Definition show {A} `{Countable A} (x : A) : string := pos_str (countable.encode x).
Definition read {A} `{Countable A} (s : string) : result A LibError :=
  ok_or (countable.decode (str_pos s)) "malformed".

Lemma str_pos_str p : str_pos (pos_str p) = p.
Proof. induction p; simpl; congruence. Qed.

Lemma read_show {A} `{Countable A} (x : A) : read (show x) = Ok x.
Proof. unfold read, show. by rewrite str_pos_str, decode_encode. Qed.

Lemma show_graphic {A} `{Countable A} (x : A) : graphic_string (show x) = true.
Proof. unfold graphic_string, show, chars. induction (countable.encode x); simpl; done. Qed.

Lemma show_inj {A} `{Countable A} : Inj (=) (=) (show (A := A)).
Proof. intros x y Hxy. pose proof (read_show x) as Hx. rewrite Hxy, read_show in Hx. congruence. Qed.

Definition dot : Ascii.ascii := byte 46.

Lemma split_once_show {A} `{Countable A} (x : A) l :
  split_once_l dot (chars (show x) ++ dot :: l) = Some (chars (show x), l).
Proof.
  unfold show, chars. induction (countable.encode x) as [p IH|p IH|]; simpl; rewrite ?IH; done.
Qed.

(** A token is a header (the key and the length of the assertion), the assertion and the payload. *)
Definition seal (k : list Z) (p : string) (a : option string) : string :=
  unchars (chars (show (k, String.length (default "" a))) ++ dot :: chars (default "" a) ++ chars p).

Definition unseal (t : string) (k : list Z) (a : option string) : result string LibError :=
  match split_once_l dot (chars t) with
  | None => Err "malformed"
  | Some (header, body) =>
      let? (k', n) := read (A := list Z * nat) (unchars header) in
      if decide (k = k' ∧ String.length (default "" a) = n ∧
                 take (String.length (default "" a)) body = chars (default "" a))
      then Ok (unchars (drop (String.length (default "" a)) body))
      else Err "not authentic"
  end.

Lemma unseal_seal k p a : unseal (seal k p a) k a = Ok p.
Proof.
  unfold unseal, seal. rewrite chars_unchars, split_once_show, unchars_chars, read_show. simpl.
  rewrite <- length_chars. rewrite decide_True.
  - by rewrite drop_app_length, unchars_chars.
  - by rewrite take_app_length.
Qed.

Lemma unseal_other k p a a' : default "" a' ≠ default "" a → ∃ e, unseal (seal k p a) k a' = Err e.
Proof.
  intros Hne. unfold unseal, seal. rewrite chars_unchars, split_once_show, unchars_chars, read_show. simpl.
  rewrite decide_False; [by eexists|]. intros (_ & Hl & Ht). rewrite Hl, <- length_chars, take_app_length in Ht.
  by apply chars_inj in Ht.
Qed.

Definition ad_tuple (a : AdditionalData) := (ad_id a, ad_idx a, ad_version a, ad_tag a, ad_host a).

#[global] Instance toy : Crypto := {|
  KeyId := list Z;
  KeyId_eq_dec := _;
  WrappedKey := (list Z * list Z);
  to_id k := k;
  wrap_pie _ k w := (k, w);
  unwrap_key p w := if decide (p.2 = w) then Ok p.1 else Err "wrong key";
  try_encrypt k n p a := Ok (seal k p a);
  try_decrypt := unseal;
  cek_to_json w i := Ok (show (w, i));
  cek_from_json := read;
  payload_to_json := Ok;
  payload_from_json := Ok;
  ad_to_json a := show (ad_tuple a);
  b64url_encode := show;
  b64url_decode := read;
  b64std_encode := show;
  b64std_decode := read;
  mnemonic_entropy s := map_err (λ _, InvalidWord) (read s);
  mnemonic_phrase k := Ok (show k)
|}.

#[global] Instance toy_laws : CryptoLaws.
Proof.
  split; simpl.
  - intros. by rewrite decide_True.
  - eauto.
  - intros k n p a t [= <-]. apply unseal_seal.
  - intros k n p a t a' [= <-]. apply unseal_other.
  - intros w i. eexists. split; [done|]. apply read_show.
  - eauto.
  - intros a b Hab%show_inj. destruct a, b. unfold ad_tuple in Hab. simpl in Hab. by simplify_eq.
  - intros. apply read_show.
  - intros. apply read_show.
  - intros. apply show_graphic.
Qed.

Definition key1 : key := replicate 32 7.
Definition key2 : key := replicate 32 9.
Definition rng : Entropy := mk_entropy (Ok (replicate 32 1)) (Ok (replicate 32 2)) 3.

Lemma rng_ok : entropy_ok rng.
Proof. split; by eexists. Qed.

Lemma key1_ok : is_key key1.
Proof. split; [done|]. unfold key1. by apply Forall_replicate. Qed.

End Toy.

(** ** Theorems *)

Section theorems.
Context `{CryptoLaws}.

(** C3: with a working random source a record encrypts, its metadata stays in the clear unchanged,
    and decrypting it under the same key gives the record back. *)
Theorem encrypt_decrypt_roundtrip (e : Entropy) (k : key) (r : record (list Z)) :
  entropy_ok e →
  ∃ er, encrypt e k r = Ok er ∧ with_data (r_data r) er = r ∧ decrypt k er = Ok r.
Proof.
  intros He. destruct (encrypt_sync_total e (r_data r) (Some (ad_to_json (additional_data r))) k He)
    as (d & Hd). exists (with_data d r).
  assert (encrypt e k r = Ok (with_data d r)) as Hen by (unfold encrypt; by rewrite Hd).
  split_and!; [done|by destruct r|by eapply decrypt_encrypt].
Qed.

(** C4: a ciphertext is bound to its record: moved onto a record that differs in its id, index,
    version, tag or host, it does not decrypt. *)
Theorem decrypt_rejects_altered_metadata (e : Entropy) (k : key) (r : record (list Z))
    (er er' : record EncryptedData) :
  encrypt e k r = Ok er → r_data er' = r_data er →
  (r_id er', r_idx er', Version.as_str (r_version er'), Tag.as_str (r_tag er'), r_host er') ≠
  (r_id er, r_idx er, Version.as_str (r_version er), Tag.as_str (r_tag er), r_host er) →
  ∃ m, decrypt k er' = Err (Decryption m).
Proof.
  intros (d & -> & Hd)%encrypt_meta Hdata Hne. unfold decrypt. rewrite Hdata. simpl r_data.
  destruct (decrypt_sync_assertion _ _ _ (Some (ad_to_json (additional_data er'))) _ _ Hd) as (m & ->).
  - intros [= Heq%ad_to_json_inj]. apply Hne. unfold additional_data in Heq. simpl. congruence.
  - by eexists.
Qed.
(** Nothing already stored is lost or replaced. *)
Lemma push_batch_mono st rs r :
  store_wf st → Forall storable rs → r ∈ Store.load_all st → r ∈ Store.load_all (Store.push_batch st rs).
Proof.
  unfold Store.push_batch. intros Hwf Hrs. revert st Hwf.
  induction Hrs as [|r' rs Hr Hrs IH]; intros st Hwf Hin; simpl; [done|].
  apply IH; [by apply save_raw_wf|]. apply elem_of_save_raw; auto.
Qed.

Lemma push_batch_inv st rs r :
  store_wf st → Forall storable rs → r ∈ Store.load_all (Store.push_batch st rs) →
  r ∈ Store.load_all st ∨ r ∈ rs.
Proof.
  unfold Store.push_batch. intros Hwf Hrs. revert st Hwf.
  induction Hrs as [|r' rs Hr Hrs IH]; intros st Hwf Hin; simpl in *; [by left|].
  apply IH in Hin as [Hin|Hin]; [|by right; right|by apply save_raw_wf].
  apply elem_of_save_raw in Hin as [?|[-> _]]; [by left|right; left|done|done].
Qed.

(** Everything pushed is there afterwards, unless something stored or pushed before it clashes. *)
Lemma push_batch_present st rs r :
  store_wf st → Forall storable rs → r ∈ rs →
  ∃ r', r' ∈ Store.load_all (Store.push_batch st rs) ∧ (r' = r ∨ clashes r r').
Proof.
  intros Hwf Hrs Hin. apply list_elem_of_split in Hin as (l1 & l2 & ->).
  apply Forall_app in Hrs as [H1 H2]. apply Forall_cons in H2 as [Hr H2].
  rewrite push_batch_app. simpl. pose proof (push_batch_wf st l1 Hwf H1) as Hwf1.
  change (Store.push_batch ?a (r :: l2)) with (Store.push_batch (Store.save_raw a r) l2).
  destruct (save_raw_cases (Store.push_batch st l1) r Hwf1 Hr) as [[-> (x & Hx & Hc)]|[_ Hn]].
  - exists x. split; [by apply push_batch_mono|by right].
  - exists r. split; [|by left]. apply push_batch_mono; [by apply save_raw_wf|done|].
    apply elem_of_save_raw; auto.
Qed.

## Exercise aim
Exactly the lines above from the one with "(s : string)" to the one with "Proof. unfold graphic_string, show, chars.", both included, are to be quoted; leave the rest out.

## Response for this exercise
Definition read {A} `{Countable A} (s : string) : result A LibError :=
  ok_or (countable.decode (str_pos s)) "malformed".

Lemma str_pos_str p : str_pos (pos_str p) = p.
Proof. induction p; simpl; congruence. Qed.

Lemma read_show {A} `{Countable A} (x : A) : read (show x) = Ok x.
Proof. unfold read, show. by rewrite str_pos_str, decode_encode. Qed.

Lemma show_graphic {A} `{Countable A} (x : A) : graphic_string (show x) = true.
Proof. unfold graphic_string, show, chars. induction (countable.encode x); simpl; done. Qed.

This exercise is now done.